**DATA FOR ANALYSIS:**
========

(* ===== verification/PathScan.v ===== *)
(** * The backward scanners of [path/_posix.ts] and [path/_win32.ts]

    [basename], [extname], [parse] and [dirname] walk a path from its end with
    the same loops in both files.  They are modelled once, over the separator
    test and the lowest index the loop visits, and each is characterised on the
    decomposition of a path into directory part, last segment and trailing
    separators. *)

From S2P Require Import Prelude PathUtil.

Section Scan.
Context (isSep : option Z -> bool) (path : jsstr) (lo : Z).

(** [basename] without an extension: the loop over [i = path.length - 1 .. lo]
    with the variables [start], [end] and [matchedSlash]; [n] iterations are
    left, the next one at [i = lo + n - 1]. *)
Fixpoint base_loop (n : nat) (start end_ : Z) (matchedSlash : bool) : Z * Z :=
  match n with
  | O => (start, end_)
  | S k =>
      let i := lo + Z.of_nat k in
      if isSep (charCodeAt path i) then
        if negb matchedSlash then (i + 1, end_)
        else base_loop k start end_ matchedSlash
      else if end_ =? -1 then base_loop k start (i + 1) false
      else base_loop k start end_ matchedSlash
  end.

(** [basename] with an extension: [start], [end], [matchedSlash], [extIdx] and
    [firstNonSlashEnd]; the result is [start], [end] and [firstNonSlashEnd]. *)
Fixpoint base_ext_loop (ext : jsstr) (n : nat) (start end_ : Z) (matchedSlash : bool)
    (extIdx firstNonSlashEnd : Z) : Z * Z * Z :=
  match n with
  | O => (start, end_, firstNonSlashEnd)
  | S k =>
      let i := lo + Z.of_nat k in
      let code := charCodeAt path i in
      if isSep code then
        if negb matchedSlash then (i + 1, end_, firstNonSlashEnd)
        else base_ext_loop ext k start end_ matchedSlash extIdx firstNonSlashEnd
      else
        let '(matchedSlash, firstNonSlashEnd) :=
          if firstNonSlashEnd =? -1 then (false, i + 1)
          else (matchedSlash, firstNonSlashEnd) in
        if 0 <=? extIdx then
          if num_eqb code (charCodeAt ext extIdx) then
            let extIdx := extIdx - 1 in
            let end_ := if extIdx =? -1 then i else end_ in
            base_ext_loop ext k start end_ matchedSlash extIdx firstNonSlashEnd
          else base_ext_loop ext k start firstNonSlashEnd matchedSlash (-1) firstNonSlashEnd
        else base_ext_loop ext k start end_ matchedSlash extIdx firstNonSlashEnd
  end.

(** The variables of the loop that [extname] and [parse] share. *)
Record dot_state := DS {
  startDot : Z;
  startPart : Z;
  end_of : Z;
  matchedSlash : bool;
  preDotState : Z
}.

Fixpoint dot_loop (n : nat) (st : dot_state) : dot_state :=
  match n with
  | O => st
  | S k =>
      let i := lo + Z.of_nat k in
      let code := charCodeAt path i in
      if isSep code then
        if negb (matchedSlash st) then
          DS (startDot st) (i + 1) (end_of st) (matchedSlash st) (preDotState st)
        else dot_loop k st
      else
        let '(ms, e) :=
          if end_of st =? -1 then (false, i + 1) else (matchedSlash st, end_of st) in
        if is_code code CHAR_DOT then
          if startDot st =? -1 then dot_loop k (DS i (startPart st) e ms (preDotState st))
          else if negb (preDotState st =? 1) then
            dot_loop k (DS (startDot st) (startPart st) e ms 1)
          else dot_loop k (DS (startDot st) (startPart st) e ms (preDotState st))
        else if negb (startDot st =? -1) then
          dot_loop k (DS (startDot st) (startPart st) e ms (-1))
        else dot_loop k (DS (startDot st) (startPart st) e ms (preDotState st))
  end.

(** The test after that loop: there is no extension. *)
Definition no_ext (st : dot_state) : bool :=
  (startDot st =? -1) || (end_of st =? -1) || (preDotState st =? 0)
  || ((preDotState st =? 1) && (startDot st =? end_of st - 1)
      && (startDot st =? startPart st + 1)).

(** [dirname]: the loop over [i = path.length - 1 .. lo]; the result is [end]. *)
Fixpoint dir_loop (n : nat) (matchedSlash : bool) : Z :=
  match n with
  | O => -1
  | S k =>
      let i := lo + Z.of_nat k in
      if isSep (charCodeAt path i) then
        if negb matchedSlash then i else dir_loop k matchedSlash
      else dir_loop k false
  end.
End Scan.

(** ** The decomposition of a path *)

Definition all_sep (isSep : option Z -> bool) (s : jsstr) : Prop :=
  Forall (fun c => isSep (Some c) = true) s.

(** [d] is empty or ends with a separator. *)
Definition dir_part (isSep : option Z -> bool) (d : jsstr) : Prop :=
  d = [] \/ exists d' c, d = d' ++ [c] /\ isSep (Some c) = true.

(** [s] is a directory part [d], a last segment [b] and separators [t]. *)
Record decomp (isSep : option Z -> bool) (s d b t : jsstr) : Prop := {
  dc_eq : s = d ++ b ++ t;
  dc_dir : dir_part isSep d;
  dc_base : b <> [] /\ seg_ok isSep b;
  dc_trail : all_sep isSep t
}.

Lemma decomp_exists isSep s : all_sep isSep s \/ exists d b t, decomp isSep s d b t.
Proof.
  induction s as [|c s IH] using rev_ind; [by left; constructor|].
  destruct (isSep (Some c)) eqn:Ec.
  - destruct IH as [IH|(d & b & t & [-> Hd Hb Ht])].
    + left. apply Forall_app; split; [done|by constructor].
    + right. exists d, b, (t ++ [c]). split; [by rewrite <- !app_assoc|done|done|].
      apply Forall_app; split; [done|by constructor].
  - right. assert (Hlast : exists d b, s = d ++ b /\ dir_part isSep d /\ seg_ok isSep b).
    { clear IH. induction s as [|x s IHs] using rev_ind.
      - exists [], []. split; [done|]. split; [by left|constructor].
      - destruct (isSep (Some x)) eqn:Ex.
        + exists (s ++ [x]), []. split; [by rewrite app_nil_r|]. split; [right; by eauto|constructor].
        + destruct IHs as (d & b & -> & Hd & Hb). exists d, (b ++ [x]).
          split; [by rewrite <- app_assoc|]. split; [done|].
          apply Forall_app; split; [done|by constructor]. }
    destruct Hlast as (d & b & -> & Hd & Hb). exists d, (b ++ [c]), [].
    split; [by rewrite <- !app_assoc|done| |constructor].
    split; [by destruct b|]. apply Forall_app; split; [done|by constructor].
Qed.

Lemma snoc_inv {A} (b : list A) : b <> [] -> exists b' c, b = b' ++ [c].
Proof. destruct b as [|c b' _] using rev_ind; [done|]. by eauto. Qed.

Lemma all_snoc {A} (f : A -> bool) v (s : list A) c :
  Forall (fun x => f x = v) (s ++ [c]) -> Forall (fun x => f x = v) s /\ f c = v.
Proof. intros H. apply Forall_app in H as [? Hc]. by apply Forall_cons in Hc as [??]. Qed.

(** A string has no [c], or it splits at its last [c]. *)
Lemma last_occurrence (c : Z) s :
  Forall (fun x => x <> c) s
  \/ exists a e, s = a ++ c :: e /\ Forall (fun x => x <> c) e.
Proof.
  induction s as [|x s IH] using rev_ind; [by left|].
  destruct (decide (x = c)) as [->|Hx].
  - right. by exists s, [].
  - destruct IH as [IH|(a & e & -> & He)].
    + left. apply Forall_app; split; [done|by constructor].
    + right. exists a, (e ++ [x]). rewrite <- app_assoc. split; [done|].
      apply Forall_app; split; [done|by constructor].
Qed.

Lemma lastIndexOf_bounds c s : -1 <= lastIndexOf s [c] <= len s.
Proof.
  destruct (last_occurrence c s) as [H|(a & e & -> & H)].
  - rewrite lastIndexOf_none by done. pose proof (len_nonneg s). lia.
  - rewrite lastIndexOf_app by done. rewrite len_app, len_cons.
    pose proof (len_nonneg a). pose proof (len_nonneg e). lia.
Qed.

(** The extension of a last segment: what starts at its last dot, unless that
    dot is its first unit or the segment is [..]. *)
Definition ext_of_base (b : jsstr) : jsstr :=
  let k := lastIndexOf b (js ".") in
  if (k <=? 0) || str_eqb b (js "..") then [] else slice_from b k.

========

**YOUR INSTRUCTIONS:** Reply with nothing but the number of lines in the listing that include the string "extIdx".

**EXERCISE RESULT:** 9